The Kenyan government has moved to enforce new pricing for digital taxi services, directing app companies to adopt the 2023 Automobile Association of Kenya (AAK) rate structure.
The revision will raise fares by roughly 50%, with vehicles of up to 1050cc now earning Sh33.1 per kilometre, up from Sh22, while cars between 1051cc and 1300cc will receive Sh36.8 per kilometre instead of Sh26.
According to the Ministry of Transport, the decision is aimed at ensuring drivers receive fair compensation after years of disputes with ride-hailing companies over low fares.
Officials noted that the directive is part of a broader plan to stabilise the sector, including the development of a National Taxi Pricing Policy.
Transport app operators have been instructed to provide a formal response within seven days outlining how they will comply, given that many of the companies must consult their international headquarters.

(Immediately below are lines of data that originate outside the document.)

(** Digits are written in front of [acc], least significant first. *)
Fixpoint print_base (b : Z) (fuel : nat) (x : Z) (acc : string) : string :=
  match fuel with
  | O => acc
  | S fuel' =>
      let acc := String (digit (x mod b)) acc in
      if x / b =? 0 then acc else print_base b fuel' (x / b) acc
  end.

(** Sixteen digits hold 64 bits; ten decimal ones hold 32. *)
Definition hex (x : Z) : string := print_base 16 16 x EmptyString.
Definition to_string (x : Z) : string := print_base 10 10 x EmptyString.

Definition int_to_string (addr : Z) : string := hex addr.

(** ** Variables that a read may leave partly written *)

Definition cell : Type := list (option Z).

Definition fresh (n : nat) : cell := replicate n None.
Definition overwrite (bs : list Z) (c : cell) : cell := (Some <$> bs) ++ drop (length bs) c.

Fixpoint le_bytes (n : nat) (x : Z) : list Z :=
  match n with
  | O => []
  | S n' => x mod 256 :: le_bytes n' (x / 256)
  end.
Definition cell_of (x : Z) : cell := Some <$> le_bytes 4 x.

Fixpoint cell_bytes (c : cell) : option (list Z) :=
  match c with
  | [] => Some []
  | None :: _ => None
  | Some b :: c' => cons b <$> cell_bytes c'
  end.

(** Using a variable of which a byte was never written is undefined. *)
Definition cell_num {S} (c : cell) : M S Z :=
  match cell_bytes c with Some bs => ret (le_num bs) | None => fail Uninit end.

(** [PEMU_read_mem(vaddr, len, &c)]: the variable and whether 0 is returned. *)
Definition read_into (m : machine) (vaddr len : Z) (c : cell) : cell * bool :=
  let '(bs, ok) := PEMU_read_mem m vaddr len in (overwrite bs c, ok).

(** ** Interrupts in progress *)

Record ESP : Type := mkESP { max_esp : Z; int_num : Z }.

(** [g_interrupt_esp]; the top of a stack is the head of the list. *)
Abbreviation interrupts := (gmap Z (list ESP)).

Definition add_interrupt_esp (esp_key max num : Z) (g : interrupts) : interrupts :=
  <[esp_key := mkESP max (u32 num) :: default [] (g !! esp_key)]> g.

(** [top()] of an empty stack is undefined. *)
Definition get_interrupt_new {S} (esp_key : Z) (g : interrupts) : M S ESP :=
  match g !! esp_key with
  | None => ret (mkESP 0 0)
  | Some (e :: _) => ret e
  | Some [] => fail BadIndex
  end.

Definition delete_interrupt_esp (esp_key : Z) (g : interrupts) : interrupts :=
  match g !! esp_key with
  | Some (_ :: es) =>
      match es with
      | [] => delete esp_key g
      | _ => <[esp_key := es]> g
      end
  | _ => g
  end.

Drivers who attended the briefing described the directive as long overdue.
They shared experiences of declining income, increased working hours, and mounting financial pressure, including loan defaults and vehicle repossessions.
Some recounted how the business was once profitable—earning as much as Sh67 per kilometre in 2011—before fare cuts eroded their livelihoods.
Leaders of the Amalgamation of Digital Taxis Associations in Kenya welcomed the government’s intervention, saying it validated their long-running appeals for fairer terms.
NTSA officials added that although the AAK advisory had been issued in 2023, it was never fully implemented due to competing interests and the absence of a clear national pricing framework. They expressed confidence that the new directive would finally address these gaps and provide stability for drivers.